In the UK and USA (or, the ‘west’) people are in one big rush. One huge desire to live because we only have one life and we don’t have time to stop.
We are taught that anything ‘bad’, such as being different, being alone, breaking up from your spouse or even death, are taboo subjects and if you ever find yourself experiencing any of these taboo subjects people will often tell you to ‘keep busy’, ‘take your mind off it’, ‘have a drink’ or ‘get a takeaway’. Pretty much anything if it means avoiding the issue, whatever it may be.
We’re told these are good coping mechanisms when experiencing the catastrophes of life.
Have you noticed nobody ever tells you to sit in a room on your own with your eyes closed and face the issue?
Hardly ever, because that means you’d have to face these ‘taboo’ thoughts. No, we must push them deep down and never talk about them. They’re not appropriate.
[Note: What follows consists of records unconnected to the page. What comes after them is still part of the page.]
(* ===== verification/UringOp.v ===== *)
(** * Ring operations (include/alyrn/uring/detail/op.h)

    The completion event a CQE carries, the kinds of operations and how each kind
    completes, the compact result cell and the operation object [Op]. Constants of
    the kernel interface have their values of the uapi header. *)

From S2P Require Import Prelude Lifecycles Work.

Module UringOp.

Definition IORING_CQE_F_BUFFER : Z := 1.
Definition IORING_CQE_F_MORE : Z := 2.
Definition IORING_CQE_F_NOTIF : Z := 8.
Definition IORING_CQE_F_BUF_MORE : Z := 16.
Definition IORING_CQE_BUFFER_SHIFT : Z := 16.
Definition IORING_NOTIF_USAGE_ZC_COPIED : Z := 2 ^ 31.

Definition flag_set (word flag : Z) : bool := negb (Z.land word flag =? 0).

Record CompletionEvent := mkEvent { event_result : Z; event_flags : Z }.

Definition More (e : CompletionEvent) : bool := flag_set (event_flags e) IORING_CQE_F_MORE.
Definition Notification (e : CompletionEvent) : bool := flag_set (event_flags e) IORING_CQE_F_NOTIF.
Definition BufferMore (e : CompletionEvent) : bool := flag_set (event_flags e) IORING_CQE_F_BUF_MORE.
Definition HasSelectedBuffer (e : CompletionEvent) : bool := flag_set (event_flags e) IORING_CQE_F_BUFFER.
Definition SelectedBufferId (e : CompletionEvent) : Z := Z.shiftr (event_flags e) IORING_CQE_BUFFER_SHIFT.
(** The result is converted to [std::uint32_t] first. *)
Definition ZeroCopyWasCopied (e : CompletionEvent) : bool :=
  flag_set (event_result e mod 2 ^ 32) IORING_NOTIF_USAGE_ZC_COPIED.

Inductive CompletionModel := kSingleShot | kEventStream | kSplitRelease.

#[global] Instance CompletionModel_eq_dec : EqDecision CompletionModel.
Proof. solve_decision. Defined.

Record CompletionDisposition := mkDisposition {
  kernel_request_terminal : bool;
  decrement_inflight : bool;
  resume_continuation : bool;
}.

Inductive OpKind :=
| kNone
| kAcceptComplete
| kAcceptSourceComplete
| kAcceptSourceCancelComplete
| kRecvSourceComplete
| kRecvSourceCancelComplete
| kSendZeroCopyComplete
| kListenerCloseComplete
| kReadComplete
| kRecvComplete
| kRecvCopyComplete
| kWriteComplete
| kStreamCloseComplete
| kStreamReadCancelComplete
| kStreamWriteCancelComplete
| kTimerDriverComplete
| kTimerControlComplete
| kConnect
| kConnectCancelComplete
| kWake
| kCancelAll
| kNop
| kCount.

#[global] Instance OpKind_eq_dec : EqDecision OpKind.
Proof. solve_decision. Defined.

Definition CompletionModelFor (kind : OpKind) : CompletionModel :=
  match kind with
  | kAcceptSourceComplete | kRecvSourceComplete => kEventStream
  | kSendZeroCopyComplete => kSplitRelease
  | _ => kSingleShot
  end.

Definition UsesCoupledSingleResultLifecycle (kind : OpKind) : bool :=
  match kind with
  | kReadComplete | kRecvComplete | kRecvCopyComplete | kWriteComplete | kAcceptComplete | kConnect => true
  | _ => false
  end.

Definition CqeResultDirectlyPublishesLogicalResult (kind : OpKind) : bool :=
  match kind with
  | kReadComplete | kRecvComplete | kWriteComplete => true
  | _ => false
  end.

(** ** CqeResult *)

Definition int32_min : Z := - 2 ^ 31.
Definition int32_max : Z := 2 ^ 31 - 1.
Definition kEmpty : Z := int32_min.

Record CqeResult := mkCqe { encoded_ : Z }.

Definition new_CqeResult : CqeResult := mkCqe kEmpty.
Definition HasValue (r : CqeResult) : bool := negb (encoded_ r =? kEmpty).
Definition cqe_assign (r : CqeResult) (value : Z) : outcome CqeResult :=
  ALYRN_CHECK (negb (value =? kEmpty));;
  ALYRN_CHECK (negb (HasValue r));;
  Val (mkCqe value).
Definition cqe_read (r : CqeResult) : outcome Z := ALYRN_CHECK (HasValue r);; Val (encoded_ r).
Definition cqe_Clear (_ : CqeResult) : CqeResult := mkCqe kEmpty.

(** ** Op *)

Record Op := mkOp {
  resume_work : Work.t;
  result : CqeResult;
  kind : OpKind;
  completion_slot_ : ReusableCompletionSlot.t;
  single_result_lifecycle_ : SingleResultLifecycle.t;
}.

Definition new_Op (k : OpKind) : Op :=
  mkOp Work.new_ResumeWork new_CqeResult k ReusableCompletionSlot.initial SingleResultLifecycle.initial.

Definition DispatchKind (o : Op) : OpKind := kind o.

Definition TryRecordCqeCompletion (o : Op) (cqe_res : Z) : outcome (Op * bool) :=
  let '(slot, won) := ReusableCompletionSlot.TryComplete (completion_slot_ o) in
  if negb won then Val (mkOp (resume_work o) (result o) (kind o) slot (single_result_lifecycle_ o), false) else
  r ← cqe_assign (result o) cqe_res;
  if CqeResultDirectlyPublishesLogicalResult (kind o) then
    let '(lc, b) := SingleResultLifecycle.TryAuthorizeResult (single_result_lifecycle_ o) in
    ALYRN_CHECK b;;
    Val (mkOp (resume_work o) r (kind o) slot lc, true)
  else Val (mkOp (resume_work o) r (kind o) slot (single_result_lifecycle_ o), true).

Definition TryMarkCompletionWithoutCqeResult (o : Op) : Op * bool :=
  let '(slot, won) := ReusableCompletionSlot.TryComplete (completion_slot_ o) in
  (mkOp (resume_work o) (result o) (kind o) slot (single_result_lifecycle_ o), won).

Definition SetImmediateSuccess (o : Op) : outcome Op :=
  r ← cqe_assign (result o) 0;
  Val (mkOp (resume_work o) r (kind o) (completion_slot_ o) (single_result_lifecycle_ o)).

Definition SetImmediateError (o : Op) (error : Error) : outcome Op :=
  ALYRN_CHECK (0 <? err_value error);;
  r ← cqe_assign (result o) (- err_value error);
  Val (mkOp (resume_work o) r (kind o) (completion_slot_ o) (single_result_lifecycle_ o)).

Definition CqeCompletionRecorded (o : Op) : bool := ReusableCompletionSlot.Completed (completion_slot_ o).

Definition with_lifecycle (o : Op) (r : SingleResultLifecycle.t * bool) : Op * bool :=
  (mkOp (resume_work o) (result o) (kind o) (completion_slot_ o) r.1, r.2).

Definition TryAuthorizeCoupledResult (o : Op) : outcome (Op * bool) :=
  ALYRN_CHECK (UsesCoupledSingleResultLifecycle (kind o));;
  Val (with_lifecycle o (SingleResultLifecycle.TryAuthorizeResult (single_result_lifecycle_ o))).
Definition TryAuthorizeCoupledRelease (o : Op) : outcome (Op * bool) :=
  ALYRN_CHECK (UsesCoupledSingleResultLifecycle (kind o));;
  Val (with_lifecycle o (SingleResultLifecycle.TryAuthorizeRelease (single_result_lifecycle_ o))).
Definition TryAuthorizeCoupledContinuation (o : Op) : outcome (Op * bool) :=
  ALYRN_CHECK (UsesCoupledSingleResultLifecycle (kind o));;
  Val (with_lifecycle o (SingleResultLifecycle.TryAuthorizeContinuation (single_result_lifecycle_ o))).

Definition CoupledResultReady (o : Op) : bool := SingleResultLifecycle.ResultReady (single_result_lifecycle_ o).
Definition CoupledReleaseAuthorized (o : Op) : bool :=
  SingleResultLifecycle.ReleaseAuthorized (single_result_lifecycle_ o).
Definition CoupledContinuationAuthorized (o : Op) : bool :=
  SingleResultLifecycle.ContinuationAuthorized (single_result_lifecycle_ o).

Definition BeginNextRequest (o : Op) : Op :=
  mkOp (Work.ClearHandle (resume_work o)) (cqe_Clear (result o)) (kind o)
    (ReusableCompletionSlot.BeginNextRequest (completion_slot_ o))
    (SingleResultLifecycle.Reset (single_result_lifecycle_ o)).

Definition IsExpectedCancelCqeResult (r : Z) : bool :=
  (0 <=? r) || (r =? - ENOENT) || (r =? - EALREADY) || (r =? - ECANCELED).

(** ** Facts *)

(** What the kernel may answer: a result or a negated errno, never INT_MIN. *)
Definition cqe_result_ok (r : Z) : Prop := int32_min < r <= int32_max.

Lemma BeginNextRequest_new o : BeginNextRequest o = new_Op (kind o).
Proof. reflexivity. Qed.

(** A request that has been started records its first completion ... *)
Lemma record_first k r : cqe_result_ok r ->
  exists o, TryRecordCqeCompletion (new_Op k) r = Val (o, true) /\ encoded_ (result o) = r /\
    HasValue (result o) = true /\ kind o = k /\ CqeCompletionRecorded o = true.
Proof.
  intros Hr. unfold cqe_result_ok in Hr. unfold TryRecordCqeCompletion. cbn -[kEmpty].
  unfold cqe_assign, HasValue. cbn [encoded_ new_CqeResult]. rewrite Z.eqb_refl.
  assert (r <> kEmpty) as Hne by (unfold kEmpty; lia). rewrite (proj2 (Z.eqb_neq _ _) Hne). cbn -[kEmpty].
  destruct (CqeResultDirectlyPublishesLogicalResult k); cbn -[kEmpty]; eexists; (split; [reflexivity|]); cbn -[kEmpty];
    rewrite ?(proj2 (Z.eqb_neq _ _) Hne); done.
Qed.

(** ... and no second one. *)
Lemma record_second o r : CqeCompletionRecorded o = true -> TryRecordCqeCompletion o r = Val (o, false).
Proof.
  unfold CqeCompletionRecorded, TryRecordCqeCompletion. destruct o as [w c k [[b]] l]. cbn. by intros ->.
Qed.

End UringOp.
In the East (India, Tibet etc) they believe in reincarnation. Everyone in the east is so laid back they horizontal, because they think that if there is no time on THIS life, there will be time in the next.
Life is short and precious and you don’t need to be a children’s nurse to see that.
I think when we push these ‘taboo’ topics deep down, or we ignore the ‘elephant in the room’ so to speak, this can lead to a build up of illogical behaviour (which leads us to label these behaviours e.g ‘anxiety, depression’) that we then spend lots of money on trying to get rid of (through therapy, self help guides etc).